Problem details: Set out exactly, line by line, the stretch of data below that begins at the line containing "(* its nearest integer *)" and ends at the line containing "rewrite <- Zle_Qle in", with both ends kept.
══ The input ══
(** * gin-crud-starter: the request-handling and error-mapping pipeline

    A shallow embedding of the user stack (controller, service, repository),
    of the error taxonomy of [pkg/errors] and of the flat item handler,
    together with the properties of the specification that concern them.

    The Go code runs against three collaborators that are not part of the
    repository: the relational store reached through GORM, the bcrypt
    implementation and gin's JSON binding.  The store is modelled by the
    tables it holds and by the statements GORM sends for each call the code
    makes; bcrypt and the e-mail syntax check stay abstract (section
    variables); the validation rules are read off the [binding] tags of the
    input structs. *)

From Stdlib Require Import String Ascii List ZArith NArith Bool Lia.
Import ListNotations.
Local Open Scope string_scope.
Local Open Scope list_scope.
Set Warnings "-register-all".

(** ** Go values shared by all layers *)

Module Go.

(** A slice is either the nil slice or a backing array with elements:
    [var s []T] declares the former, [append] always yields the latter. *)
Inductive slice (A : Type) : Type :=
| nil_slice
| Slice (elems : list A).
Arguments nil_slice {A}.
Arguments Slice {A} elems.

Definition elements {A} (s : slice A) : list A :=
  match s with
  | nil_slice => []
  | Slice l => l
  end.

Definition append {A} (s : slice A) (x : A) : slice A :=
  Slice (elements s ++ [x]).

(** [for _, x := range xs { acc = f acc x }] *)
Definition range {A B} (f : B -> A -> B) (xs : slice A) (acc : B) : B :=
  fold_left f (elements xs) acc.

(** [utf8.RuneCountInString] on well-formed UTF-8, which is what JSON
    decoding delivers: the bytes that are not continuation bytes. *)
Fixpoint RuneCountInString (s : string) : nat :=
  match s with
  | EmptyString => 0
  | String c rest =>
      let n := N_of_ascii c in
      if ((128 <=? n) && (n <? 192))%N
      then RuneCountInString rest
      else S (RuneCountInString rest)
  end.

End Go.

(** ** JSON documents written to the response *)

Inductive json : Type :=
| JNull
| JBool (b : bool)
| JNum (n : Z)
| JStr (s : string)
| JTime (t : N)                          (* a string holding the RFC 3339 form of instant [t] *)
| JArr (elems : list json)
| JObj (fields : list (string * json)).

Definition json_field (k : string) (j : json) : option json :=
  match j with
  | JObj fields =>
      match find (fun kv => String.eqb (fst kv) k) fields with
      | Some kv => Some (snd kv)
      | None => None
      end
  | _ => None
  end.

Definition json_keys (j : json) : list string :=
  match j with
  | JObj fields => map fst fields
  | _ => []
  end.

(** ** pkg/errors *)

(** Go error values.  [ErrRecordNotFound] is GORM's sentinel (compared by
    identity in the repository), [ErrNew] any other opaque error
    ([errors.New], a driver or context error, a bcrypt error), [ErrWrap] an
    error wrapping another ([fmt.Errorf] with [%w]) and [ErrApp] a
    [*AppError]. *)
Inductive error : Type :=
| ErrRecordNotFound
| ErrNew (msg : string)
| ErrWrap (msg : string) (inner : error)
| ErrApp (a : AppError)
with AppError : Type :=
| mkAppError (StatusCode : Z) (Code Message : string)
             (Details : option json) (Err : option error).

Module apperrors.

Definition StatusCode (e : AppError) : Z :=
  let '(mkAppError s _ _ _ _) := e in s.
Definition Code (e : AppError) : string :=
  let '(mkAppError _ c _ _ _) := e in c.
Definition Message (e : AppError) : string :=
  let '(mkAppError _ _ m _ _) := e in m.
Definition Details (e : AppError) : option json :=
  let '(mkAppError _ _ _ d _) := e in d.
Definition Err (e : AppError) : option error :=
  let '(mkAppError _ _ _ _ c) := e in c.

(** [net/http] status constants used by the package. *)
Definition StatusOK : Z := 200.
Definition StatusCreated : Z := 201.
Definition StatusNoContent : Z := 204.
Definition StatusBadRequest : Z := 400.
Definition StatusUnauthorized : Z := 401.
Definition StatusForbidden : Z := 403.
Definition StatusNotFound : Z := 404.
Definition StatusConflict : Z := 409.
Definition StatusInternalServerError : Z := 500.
═══
══ The input ══
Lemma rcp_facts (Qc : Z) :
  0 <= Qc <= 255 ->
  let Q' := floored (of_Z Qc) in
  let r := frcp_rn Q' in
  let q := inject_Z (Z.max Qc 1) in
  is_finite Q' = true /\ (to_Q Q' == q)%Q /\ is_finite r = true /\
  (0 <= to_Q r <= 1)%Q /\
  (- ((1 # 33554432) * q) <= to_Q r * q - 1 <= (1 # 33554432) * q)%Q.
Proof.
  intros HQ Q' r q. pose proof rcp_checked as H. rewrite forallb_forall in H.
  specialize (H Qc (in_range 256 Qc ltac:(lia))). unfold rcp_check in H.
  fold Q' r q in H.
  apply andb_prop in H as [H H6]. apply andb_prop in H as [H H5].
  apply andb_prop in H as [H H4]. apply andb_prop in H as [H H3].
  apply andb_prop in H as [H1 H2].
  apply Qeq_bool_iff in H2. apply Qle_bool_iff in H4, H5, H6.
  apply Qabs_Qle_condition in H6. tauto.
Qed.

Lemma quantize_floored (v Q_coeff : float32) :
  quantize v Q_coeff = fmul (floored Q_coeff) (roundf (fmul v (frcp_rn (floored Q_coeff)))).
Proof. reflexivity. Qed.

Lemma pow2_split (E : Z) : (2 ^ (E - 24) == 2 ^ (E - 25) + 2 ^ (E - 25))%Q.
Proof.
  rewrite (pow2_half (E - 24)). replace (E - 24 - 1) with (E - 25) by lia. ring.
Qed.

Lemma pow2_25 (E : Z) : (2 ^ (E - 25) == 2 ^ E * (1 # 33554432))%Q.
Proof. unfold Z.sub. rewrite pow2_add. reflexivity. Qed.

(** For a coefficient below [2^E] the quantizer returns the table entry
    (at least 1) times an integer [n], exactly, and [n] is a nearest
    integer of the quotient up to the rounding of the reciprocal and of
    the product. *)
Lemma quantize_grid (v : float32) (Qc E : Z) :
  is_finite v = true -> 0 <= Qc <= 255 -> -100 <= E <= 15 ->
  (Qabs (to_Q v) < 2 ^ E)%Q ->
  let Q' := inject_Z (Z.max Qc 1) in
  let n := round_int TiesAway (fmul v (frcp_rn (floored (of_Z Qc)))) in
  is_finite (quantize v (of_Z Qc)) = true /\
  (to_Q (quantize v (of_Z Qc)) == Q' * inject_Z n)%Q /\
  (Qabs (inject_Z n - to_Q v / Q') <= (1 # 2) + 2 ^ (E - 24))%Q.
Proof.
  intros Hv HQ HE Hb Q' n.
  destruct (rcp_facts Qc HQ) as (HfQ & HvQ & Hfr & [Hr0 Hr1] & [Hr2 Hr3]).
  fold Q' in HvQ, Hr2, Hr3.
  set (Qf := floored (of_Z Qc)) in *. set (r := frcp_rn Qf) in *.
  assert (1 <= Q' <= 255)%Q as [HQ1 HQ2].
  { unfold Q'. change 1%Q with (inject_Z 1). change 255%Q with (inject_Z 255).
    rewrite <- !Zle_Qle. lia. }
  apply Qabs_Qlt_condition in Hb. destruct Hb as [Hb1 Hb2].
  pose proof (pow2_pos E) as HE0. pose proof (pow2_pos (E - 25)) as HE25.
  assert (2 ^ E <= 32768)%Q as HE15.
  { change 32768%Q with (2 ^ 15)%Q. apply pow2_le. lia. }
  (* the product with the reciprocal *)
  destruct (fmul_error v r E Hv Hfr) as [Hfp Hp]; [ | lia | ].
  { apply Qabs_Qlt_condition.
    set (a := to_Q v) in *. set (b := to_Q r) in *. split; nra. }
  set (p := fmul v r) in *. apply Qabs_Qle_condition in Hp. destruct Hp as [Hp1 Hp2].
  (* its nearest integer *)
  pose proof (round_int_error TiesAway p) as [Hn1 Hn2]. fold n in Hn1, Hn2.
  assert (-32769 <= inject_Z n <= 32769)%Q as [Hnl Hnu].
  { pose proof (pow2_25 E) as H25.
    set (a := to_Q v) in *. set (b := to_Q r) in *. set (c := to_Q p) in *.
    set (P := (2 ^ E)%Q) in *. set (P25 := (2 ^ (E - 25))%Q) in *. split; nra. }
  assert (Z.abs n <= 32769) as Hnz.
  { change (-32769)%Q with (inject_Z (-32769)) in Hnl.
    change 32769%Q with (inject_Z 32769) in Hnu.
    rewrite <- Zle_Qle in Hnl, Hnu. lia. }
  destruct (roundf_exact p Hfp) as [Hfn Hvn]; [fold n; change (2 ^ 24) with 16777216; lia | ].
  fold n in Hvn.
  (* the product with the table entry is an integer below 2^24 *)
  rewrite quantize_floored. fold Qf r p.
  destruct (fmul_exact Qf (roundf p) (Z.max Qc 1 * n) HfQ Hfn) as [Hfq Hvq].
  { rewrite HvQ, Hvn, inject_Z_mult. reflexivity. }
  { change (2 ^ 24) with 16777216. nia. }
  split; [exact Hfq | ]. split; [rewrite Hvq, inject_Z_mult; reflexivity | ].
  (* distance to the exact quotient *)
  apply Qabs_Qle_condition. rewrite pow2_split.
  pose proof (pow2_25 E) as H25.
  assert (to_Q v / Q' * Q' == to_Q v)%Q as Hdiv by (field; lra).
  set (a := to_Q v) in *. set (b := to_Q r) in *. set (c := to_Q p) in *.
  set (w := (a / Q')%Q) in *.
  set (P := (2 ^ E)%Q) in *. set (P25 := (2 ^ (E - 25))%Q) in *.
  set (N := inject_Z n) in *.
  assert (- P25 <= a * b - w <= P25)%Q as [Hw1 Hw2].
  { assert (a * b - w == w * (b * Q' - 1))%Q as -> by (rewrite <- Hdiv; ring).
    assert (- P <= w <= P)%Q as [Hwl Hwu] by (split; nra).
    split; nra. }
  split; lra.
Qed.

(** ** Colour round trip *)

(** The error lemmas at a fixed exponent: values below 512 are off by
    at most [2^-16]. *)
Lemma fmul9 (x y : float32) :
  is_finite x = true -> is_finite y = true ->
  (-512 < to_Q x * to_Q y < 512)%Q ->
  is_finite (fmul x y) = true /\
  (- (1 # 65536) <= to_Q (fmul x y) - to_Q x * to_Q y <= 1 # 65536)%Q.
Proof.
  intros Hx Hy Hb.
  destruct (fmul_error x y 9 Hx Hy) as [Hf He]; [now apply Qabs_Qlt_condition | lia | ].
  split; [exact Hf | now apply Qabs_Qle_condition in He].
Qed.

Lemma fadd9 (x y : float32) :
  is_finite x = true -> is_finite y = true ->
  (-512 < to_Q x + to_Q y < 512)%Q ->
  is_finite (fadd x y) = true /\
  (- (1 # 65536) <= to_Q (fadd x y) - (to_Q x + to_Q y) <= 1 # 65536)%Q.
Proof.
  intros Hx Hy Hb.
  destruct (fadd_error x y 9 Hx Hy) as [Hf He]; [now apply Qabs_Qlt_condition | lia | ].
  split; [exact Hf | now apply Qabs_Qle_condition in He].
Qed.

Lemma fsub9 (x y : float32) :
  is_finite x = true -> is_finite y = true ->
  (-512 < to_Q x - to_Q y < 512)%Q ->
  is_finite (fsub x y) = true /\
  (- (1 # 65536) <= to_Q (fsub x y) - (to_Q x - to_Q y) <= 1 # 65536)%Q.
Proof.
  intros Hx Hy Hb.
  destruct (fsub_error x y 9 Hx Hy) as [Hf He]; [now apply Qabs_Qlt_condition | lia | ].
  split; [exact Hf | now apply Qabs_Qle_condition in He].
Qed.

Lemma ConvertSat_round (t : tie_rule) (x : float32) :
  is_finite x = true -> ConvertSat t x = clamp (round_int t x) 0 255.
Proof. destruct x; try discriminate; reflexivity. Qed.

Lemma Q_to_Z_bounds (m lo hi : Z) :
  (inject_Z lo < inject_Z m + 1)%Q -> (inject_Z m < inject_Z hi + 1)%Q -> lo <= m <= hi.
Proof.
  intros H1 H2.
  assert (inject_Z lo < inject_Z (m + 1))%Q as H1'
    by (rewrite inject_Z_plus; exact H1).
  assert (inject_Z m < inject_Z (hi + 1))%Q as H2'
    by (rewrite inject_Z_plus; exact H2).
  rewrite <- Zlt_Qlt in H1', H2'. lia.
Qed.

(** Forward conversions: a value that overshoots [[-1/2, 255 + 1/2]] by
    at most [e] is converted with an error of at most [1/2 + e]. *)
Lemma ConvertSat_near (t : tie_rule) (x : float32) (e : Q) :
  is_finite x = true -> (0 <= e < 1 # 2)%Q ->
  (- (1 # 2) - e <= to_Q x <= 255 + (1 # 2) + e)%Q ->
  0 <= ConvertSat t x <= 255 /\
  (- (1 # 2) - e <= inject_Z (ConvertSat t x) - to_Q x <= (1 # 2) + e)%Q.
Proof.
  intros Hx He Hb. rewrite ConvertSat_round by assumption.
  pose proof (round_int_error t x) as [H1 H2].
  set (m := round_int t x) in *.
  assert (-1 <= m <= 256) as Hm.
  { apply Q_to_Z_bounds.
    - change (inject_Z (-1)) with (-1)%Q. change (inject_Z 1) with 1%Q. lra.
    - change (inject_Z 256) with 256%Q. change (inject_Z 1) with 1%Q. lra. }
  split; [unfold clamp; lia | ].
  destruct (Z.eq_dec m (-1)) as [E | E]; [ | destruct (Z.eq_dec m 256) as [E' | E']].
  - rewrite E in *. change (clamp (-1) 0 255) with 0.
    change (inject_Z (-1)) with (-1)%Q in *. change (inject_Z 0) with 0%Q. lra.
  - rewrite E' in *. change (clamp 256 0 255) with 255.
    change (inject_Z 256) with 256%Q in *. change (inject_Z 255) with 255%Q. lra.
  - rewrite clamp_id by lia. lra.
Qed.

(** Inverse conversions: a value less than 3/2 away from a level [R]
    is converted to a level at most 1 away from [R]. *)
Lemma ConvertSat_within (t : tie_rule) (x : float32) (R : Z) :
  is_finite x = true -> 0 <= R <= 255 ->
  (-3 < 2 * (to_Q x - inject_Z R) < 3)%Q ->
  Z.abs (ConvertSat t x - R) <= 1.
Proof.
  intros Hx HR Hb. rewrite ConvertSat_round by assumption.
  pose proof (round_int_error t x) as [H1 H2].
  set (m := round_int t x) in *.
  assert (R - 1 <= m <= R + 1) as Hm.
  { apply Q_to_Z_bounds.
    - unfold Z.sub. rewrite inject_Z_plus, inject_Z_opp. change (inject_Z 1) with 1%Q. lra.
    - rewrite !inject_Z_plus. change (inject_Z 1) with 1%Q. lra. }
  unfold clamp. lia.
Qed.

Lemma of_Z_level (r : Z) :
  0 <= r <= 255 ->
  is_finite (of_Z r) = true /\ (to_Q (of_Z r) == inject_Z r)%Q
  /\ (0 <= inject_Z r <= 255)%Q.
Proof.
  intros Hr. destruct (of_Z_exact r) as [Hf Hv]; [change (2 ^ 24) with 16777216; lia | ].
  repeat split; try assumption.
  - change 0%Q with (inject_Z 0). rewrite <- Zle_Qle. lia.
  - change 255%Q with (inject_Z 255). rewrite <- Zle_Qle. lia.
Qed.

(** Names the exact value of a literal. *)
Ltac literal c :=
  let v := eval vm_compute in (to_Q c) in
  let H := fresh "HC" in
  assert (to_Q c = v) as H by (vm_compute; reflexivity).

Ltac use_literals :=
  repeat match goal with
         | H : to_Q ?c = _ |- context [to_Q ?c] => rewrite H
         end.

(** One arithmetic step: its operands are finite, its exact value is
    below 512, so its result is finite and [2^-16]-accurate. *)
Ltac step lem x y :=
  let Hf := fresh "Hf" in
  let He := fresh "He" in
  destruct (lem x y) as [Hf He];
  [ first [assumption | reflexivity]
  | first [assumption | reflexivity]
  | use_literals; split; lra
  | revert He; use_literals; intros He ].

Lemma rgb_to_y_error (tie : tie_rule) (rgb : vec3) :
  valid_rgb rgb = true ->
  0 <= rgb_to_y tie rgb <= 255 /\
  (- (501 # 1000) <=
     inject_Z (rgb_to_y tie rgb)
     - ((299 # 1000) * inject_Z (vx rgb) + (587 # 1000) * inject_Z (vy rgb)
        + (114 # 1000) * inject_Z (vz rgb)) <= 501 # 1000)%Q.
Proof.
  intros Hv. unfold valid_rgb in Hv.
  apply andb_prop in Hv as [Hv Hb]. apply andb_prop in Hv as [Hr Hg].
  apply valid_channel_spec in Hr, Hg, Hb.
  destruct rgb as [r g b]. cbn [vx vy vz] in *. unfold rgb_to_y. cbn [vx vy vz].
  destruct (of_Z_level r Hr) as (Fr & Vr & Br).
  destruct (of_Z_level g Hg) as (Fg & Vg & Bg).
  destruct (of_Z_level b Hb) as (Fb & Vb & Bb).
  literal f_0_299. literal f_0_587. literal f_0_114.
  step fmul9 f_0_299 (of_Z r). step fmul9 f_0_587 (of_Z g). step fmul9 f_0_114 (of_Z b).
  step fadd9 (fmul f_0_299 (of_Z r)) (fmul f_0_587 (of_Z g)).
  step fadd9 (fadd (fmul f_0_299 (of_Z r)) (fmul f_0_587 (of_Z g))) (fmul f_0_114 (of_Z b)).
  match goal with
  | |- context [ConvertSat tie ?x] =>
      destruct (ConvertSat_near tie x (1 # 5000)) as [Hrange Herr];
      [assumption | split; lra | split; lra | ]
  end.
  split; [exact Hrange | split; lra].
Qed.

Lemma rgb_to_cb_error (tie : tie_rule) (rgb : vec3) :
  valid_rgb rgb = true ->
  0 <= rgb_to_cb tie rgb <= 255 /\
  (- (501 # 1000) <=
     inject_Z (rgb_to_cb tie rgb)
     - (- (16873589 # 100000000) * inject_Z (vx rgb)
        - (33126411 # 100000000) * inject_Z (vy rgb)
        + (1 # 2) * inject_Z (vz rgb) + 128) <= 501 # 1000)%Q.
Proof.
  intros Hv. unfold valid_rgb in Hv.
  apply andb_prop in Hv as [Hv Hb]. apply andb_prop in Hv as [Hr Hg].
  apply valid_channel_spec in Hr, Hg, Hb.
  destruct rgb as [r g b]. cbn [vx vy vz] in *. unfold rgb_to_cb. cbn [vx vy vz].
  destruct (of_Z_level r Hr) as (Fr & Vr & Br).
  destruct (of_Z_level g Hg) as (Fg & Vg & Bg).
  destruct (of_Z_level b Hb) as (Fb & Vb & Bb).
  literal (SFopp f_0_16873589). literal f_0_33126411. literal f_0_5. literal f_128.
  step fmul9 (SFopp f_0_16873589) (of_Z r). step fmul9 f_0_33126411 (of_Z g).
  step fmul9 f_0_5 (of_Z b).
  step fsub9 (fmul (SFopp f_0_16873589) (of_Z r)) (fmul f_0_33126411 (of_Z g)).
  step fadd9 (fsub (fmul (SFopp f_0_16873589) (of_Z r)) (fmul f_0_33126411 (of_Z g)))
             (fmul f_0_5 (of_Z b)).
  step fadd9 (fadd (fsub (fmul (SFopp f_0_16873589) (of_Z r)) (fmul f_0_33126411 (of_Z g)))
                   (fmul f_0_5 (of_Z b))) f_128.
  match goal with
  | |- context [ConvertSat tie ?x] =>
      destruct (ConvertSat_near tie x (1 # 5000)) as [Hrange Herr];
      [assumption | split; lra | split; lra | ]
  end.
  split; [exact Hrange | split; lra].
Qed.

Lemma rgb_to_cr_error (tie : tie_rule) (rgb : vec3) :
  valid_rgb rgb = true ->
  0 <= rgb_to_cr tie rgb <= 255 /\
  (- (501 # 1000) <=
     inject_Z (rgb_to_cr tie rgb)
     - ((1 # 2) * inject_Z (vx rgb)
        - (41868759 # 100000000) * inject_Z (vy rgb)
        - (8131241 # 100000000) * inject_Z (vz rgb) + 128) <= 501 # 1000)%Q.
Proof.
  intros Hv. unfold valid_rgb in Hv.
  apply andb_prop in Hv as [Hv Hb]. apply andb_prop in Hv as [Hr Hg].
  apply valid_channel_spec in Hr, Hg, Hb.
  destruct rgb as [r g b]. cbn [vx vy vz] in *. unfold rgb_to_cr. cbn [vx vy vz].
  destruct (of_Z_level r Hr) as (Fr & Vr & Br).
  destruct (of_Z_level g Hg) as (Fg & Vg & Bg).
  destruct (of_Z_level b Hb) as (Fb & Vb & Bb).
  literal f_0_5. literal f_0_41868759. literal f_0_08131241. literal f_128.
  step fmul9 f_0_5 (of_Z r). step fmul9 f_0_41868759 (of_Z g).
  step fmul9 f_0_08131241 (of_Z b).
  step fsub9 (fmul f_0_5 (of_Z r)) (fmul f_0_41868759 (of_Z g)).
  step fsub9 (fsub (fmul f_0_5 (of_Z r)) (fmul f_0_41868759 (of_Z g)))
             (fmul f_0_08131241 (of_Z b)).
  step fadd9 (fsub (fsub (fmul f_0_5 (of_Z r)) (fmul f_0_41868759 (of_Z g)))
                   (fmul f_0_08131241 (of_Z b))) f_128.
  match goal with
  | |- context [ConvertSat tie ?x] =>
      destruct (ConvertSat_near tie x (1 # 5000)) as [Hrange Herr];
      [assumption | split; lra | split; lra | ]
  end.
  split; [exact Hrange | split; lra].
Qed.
═══
The answer:
  (* its nearest integer *)
  pose proof (round_int_error TiesAway p) as [Hn1 Hn2]. fold n in Hn1, Hn2.
  assert (-32769 <= inject_Z n <= 32769)%Q as [Hnl Hnu].
  { pose proof (pow2_25 E) as H25.
    set (a := to_Q v) in *. set (b := to_Q r) in *. set (c := to_Q p) in *.
    set (P := (2 ^ E)%Q) in *. set (P25 := (2 ^ (E - 25))%Q) in *. split; nra. }
  assert (Z.abs n <= 32769) as Hnz.
  { change (-32769)%Q with (inject_Z (-32769)) in Hnl.
    change 32769%Q with (inject_Z 32769) in Hnu.
    rewrite <- Zle_Qle in Hnl, Hnu. lia. }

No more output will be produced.